Russel Albert Daniels is a photographer based in Salt Lake City, Utah. His work concentrates on Native Americans’ resilience and identity as well as others’ attempts to erase their cultures. His projects about Two Spirit culturally specific gender issues, the controversies over protecting Bears Ears National Monument, missing and murdered Indigenous women and girls, and the Dakota Access Pipeline protests near the Standing Rock Indian Reservation in North Dakota, have helped bring forward critical conversations from Indian Country. Daniels says: “My work is an act of self-discovery of my Diné, Ho-Chunk, Mormon settler, and European heritage. In the mid-1840s, White River Ute people abducted my great-great Diné grandma Rose when she was five years old.

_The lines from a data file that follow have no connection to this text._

(** * ShowGo: the authentication modal and the backend authorization contract

    A shallow embedding of

    - [src/components/AuthModal.tsx]: the form state of the modal, its
      client-side validation, the submission handler with its mapping of
      remote errors to UI errors, mode switching and the reset effect;
    - [supabase/migrations/20250808054401_rough_darkness.sql] and
      [supabase/migrations/20250808054800_sparkling_wildflower.sql]: the
      profile-creation trigger and the row-level-security policies of the
      [registrations] and [user_profiles] tables.

    JavaScript strings are sequences of UTF-16 code units; they are
    modelled as [list N].  The component's [useState] cells form a record
    that every handler transforms; what a handler does to the outside world
    (a remote call, a timer, a call of [onClose]) is made explicit in the
    [World] the component runs in. *)

From Stdlib Require Import List Bool Arith NArith Lia String Ascii.
Import ListNotations.

(* ================================================================= *)
(** ** JavaScript strings *)

Module Js.

(** A UTF-16 code unit. *)
Definition unit16 := N.

Definition jsstring := list unit16.

(** Source literals are ASCII; [lit] gives their code units. *)
Fixpoint lit (s : string) : jsstring :=
  match s with
  | EmptyString => []
  | String a r => N_of_ascii a :: lit r
  end.

Fixpoint eqb (a b : jsstring) : bool :=
  match a, b with
  | [], [] => true
  | x :: a', y :: b' => N.eqb x y && eqb a' b'
  | _, _ => false
  end.

(** ECMAScript WhiteSpace and LineTerminator code points: what
    [String.prototype.trim] strips and what [\s] matches in a regular
    expression without the [u] flag. *)
Definition is_space (c : unit16) : bool :=
  (N.leb 9 c && N.leb c 13)            (* TAB LF VT FF CR *)
  || N.eqb c 32                        (* SPACE *)
  || N.eqb c 160                       (* NO-BREAK SPACE *)
  || N.eqb c 5760                      (* U+1680 *)
  || (N.leb 8192 c && N.leb c 8202)    (* U+2000 .. U+200A *)
  || N.eqb c 8232 || N.eqb c 8233      (* LINE / PARAGRAPH SEPARATOR *)
  || N.eqb c 8239                      (* U+202F *)
  || N.eqb c 8287                      (* U+205F *)
  || N.eqb c 12288                     (* U+3000 *)
  || N.eqb c 65279.                    (* U+FEFF *)

Fixpoint trimStart (s : jsstring) : jsstring :=
  match s with
  | [] => []
  | c :: r => if is_space c then trimStart r else s
  end.

Definition trimEnd (s : jsstring) : jsstring := rev (trimStart (rev s)).

(** [s.trim()] *)
Definition trim (s : jsstring) : jsstring := trimEnd (trimStart s).

(** Truthiness of a string: only the empty string is falsy. *)
Definition truthy (s : jsstring) : bool :=
  match s with [] => false | _ :: _ => true end.

(** Truthiness of [string | undefined]. *)
Definition truthy_opt (o : option jsstring) : bool :=
  match o with Some s => truthy s | None => false end.

Fixpoint startsWith (p s : jsstring) : bool :=
  match p, s with
  | [], _ => true
  | _ :: _, [] => false
  | x :: p', y :: s' => N.eqb x y && startsWith p' s'
  end.

(** [s.includes(p)]: [p] occurs in [s] as a contiguous run. *)
Fixpoint includes (s p : jsstring) : bool :=
  startsWith p s ||
  match s with
  | [] => false
  | _ :: r => includes r p
  end.

(** [m?.includes(p)] used as a condition: [undefined] is falsy. *)
Definition includes_opt (m : option jsstring) (p : jsstring) : bool :=
  match m with Some s => includes s p | None => false end.

(** [a || b] on [string | undefined] with a string default. *)
Definition or_else (m : option jsstring) (d : jsstring) : jsstring :=
  match m with
  | Some s => if truthy s then s else d
  | None => d
  end.

End Js.

Arguments Js.lit s%_string_scope.

Abbreviation jsstring := Js.jsstring.
Abbreviation js := Js.lit.

(* ================================================================= *)
(** ** Regular expressions

    The one regular expression of the component has neither back
    references nor look-around, so [RegExp.prototype.test] on a pattern
    anchored by [^] and [$] decides membership of the whole string in the
    pattern's language.  [matches] decides it with derivatives. *)

Module Regex.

After years in bondage, the Ute traded her to Aaron Daniels, a polygamist Mormon frontiersman. She spent time as a servant within his different households. Decades later, he and Rose married and had four children. The family enrolled in the Northern Ute tribe in northeastern Utah. The enduring legacy of human trafficking and white supremacy over Native Americans is frequently ignored by Anglo America. I use storytelling to shine a light on the disenfranchisement this ignorance causes.”

MORE WORK
“Delvin Garcia Standing in Remains of the Santa Rosa de Lima Church.” Sections of church walls are all that remain of the 18th-century Spanish colonial settlement Santa Rosa de Lima. Repeated attacks from Ute and Comanche peoples forced the colonists to abandon the village. In 1754, through a land grant, the Spanish gave Genízaro and Hopi families 16,000 acres of land that was one mile away. Here, the Santo Tomás de Abiquiú settlement was established. During the ensuing years, as Spain, Mexico, and then the United States claimed parts of the region, the Genízaro people of Abiquiú lost some of their land. Delvin Garcia, former president of the Abiquiú land grant board, has worked with fellow community members to reclaim these lands. As Garcia states, “La Merced del Pueblo Abiquiú (the Town of Abiquiú Land Grant) is recognized and protected under the Treaty of Guadalupe Hidalgo and is historically unique.” Image taken on Sept. 8, 2019 in the remains of the 18th-century Santa Rosa de Lima church in northern New Mexico.